PUTRAJAYA: Enforcing Syariah law is not a competition and it gives a wrong impression of Islam, says Datuk Dr Mujahid Yusof (pic).
The Minister in the Prime Minister’s Department expressed his displeasure that other states are interested to follow Terengganu’s move to introduce public caning.
“This is not the spirit. The spirit of enforcement on any criminal act under the Syariah law is based on the principle of mercy and compassion. It is not a competition of who wants to do more,” said he at a press conference after a corporate zakat-giving ceremony yesterday.
He was responding to a suggestion that the Pahang government may consider introducing public caning for people caught under the Syariah law for lesbian, gay, bisexual and transgender activities.
This came after two women in Terengganu were subjected to public caning after admitting to same sex relations.
The lesbian couple, aged 22 and 32, were caned six times each in the presence of over 100 people. They were also fined RM3,300 each.
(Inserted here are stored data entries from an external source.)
(** * tg2twi: relay of Telegram channel posts to Twitter

    A shallow embedding of [tg2twi.py] and the properties of its text
    transformer, its dispatcher and its retry wrapper.

    Python values are modelled as follows.
    - A [str] is the list of its Unicode code points ([N]); [len] counts
      code points, so the ellipsis U+2026 has length one, as in Python.
    - A Python [int] is a [Z]; lengths are compared as [Z] because
      [allowed_text_length] may be negative.
    - Logging, the Twitter client and raised exceptions are the effects of
      a small state-and-exception monad over a trace of events. *)

From Stdlib Require Import Ascii String DecimalString DecimalPos DecimalZ.
From Stdlib Require Import List ZArith NArith Lia Bool.
Import ListNotations.

Set Implicit Arguments.

(** ** Python strings *)

Module PyStr.

Definition str : Type := list N.

(** A Rocq string literal (ASCII) read as a Python [str]. *)
Definition py (s : string) : str := map N_of_ascii (list_ascii_of_string s).
Arguments py s%_string.

Definition len (s : str) : Z := Z.of_nat (length s).

(** [str(n)] for an [int]: decimal digits, a leading minus sign for
    negative numbers, ["0"] for zero. *)
Definition str_of_int (n : Z) : str := py (NilZero.string_of_int (Z.to_int n)).

(** [s.startswith(p)]: code points are compared for equality, with no case
    folding. *)
Fixpoint startswith (s p : str) {struct p} : bool :=
  match p, s with
  | [], _ => true
  | _ :: _, [] => false
  | a :: p', b :: s' => N.eqb a b && startswith s' p'
  end.

(** The scan of [s.replace(old, new)] for a non-empty [old]: [skip] counts
    the code points of the occurrence just matched that are still to be
    passed over, so occurrences are taken left to right and never overlap. *)
Fixpoint replace_scan (old new : str) (skip : nat) (s : str) : str :=
  match s with
  | [] => []
  | c :: s' =>
      match skip with
      | S k => replace_scan old new k s'
      | O =>
          if startswith s old
          then new ++ replace_scan old new (length old - 1) s'
          else c :: replace_scan old new 0 s'
      end
  end.

(** [s.replace(old, new)].  For an empty [old] Python puts [new] before
    every code point and at the end. *)
Definition replace (s old new : str) : str :=
  match old with
  | [] => new ++ flat_map (fun c => c :: new) s
  | _ :: _ => replace_scan old new 0 s
  end.

(** [c.isspace()]: the code points CPython's [str.strip()] removes. *)
Definition isspace (c : N) : bool :=
  ((9 <=? c) && (c <=? 13) || (28 <=? c) && (c <=? 32)
   || (c =? 133) || (c =? 160) || (c =? 5760)
   || (8192 <=? c) && (c <=? 8202)
   || (c =? 8232) || (c =? 8233) || (c =? 8239) || (c =? 8287)
   || (c =? 12288))%N.

Fixpoint lstrip (s : str) : str :=
  match s with
  | [] => []
  | c :: s' => if isspace c then lstrip s' else s
  end.

Definition rstrip (s : str) : str := rev (lstrip (rev s)).

(** [s.strip()] *)
Definition strip (s : str) : str := rstrip (lstrip s).

(** [s[:k]]: a negative [k] counts from the end, and the bound is clamped
    to the string. *)
Definition slice_to (s : str) (k : Z) : str :=
  if (k <? 0)%Z then firstn (Z.to_nat (len s + k)) s
  else firstn (Z.to_nat k) s.

End PyStr.

Import PyStr.

(** ** The text transformer of [post_to_twitter] *)

Definition MAX_TWEET_LENGTH : Z := 280.

(** The one-character string ["…"] (U+2026). *)
Definition ellipsis : N := 8230%N.

(** The line feed of ["\n"]. *)
Definition newline : N := 10%N.

Section Transformer.

(** [TELEGRAM_CHANNEL_USERNAME], read from the environment at start-up.  An
    unset variable is rendered by the f-strings as the text [None], which is
    again a string. *)
Variable TELEGRAM_CHANNEL_USERNAME : str.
Pahang Islamic Religious Department director Datuk Mohamad Noor Abdul Rani had expressed his agreement with the punishment meted out by the Kuala Terengganu Syariah High Court.
Dr Mujahid said the best way of dealing with the issue was to educate the public and make them aware of such offences.
“Under the enactment, there is a provision of mercy on the part of the offender. These things should also be looked into.
“I do not like the suggestion that other states want to follow suit. This seemingly gives a message that Islam wants to punish people,” said Dr Mujahid, who is also Parti Amanah Negara vice-president.
The punishment drew mixed reactions from the public, human rights groups and politicians.
On a separate matter, Dr Mujahid called for more transparency in the collection and distribution of zakat to ensure that the contribution would truly help the poor and needy.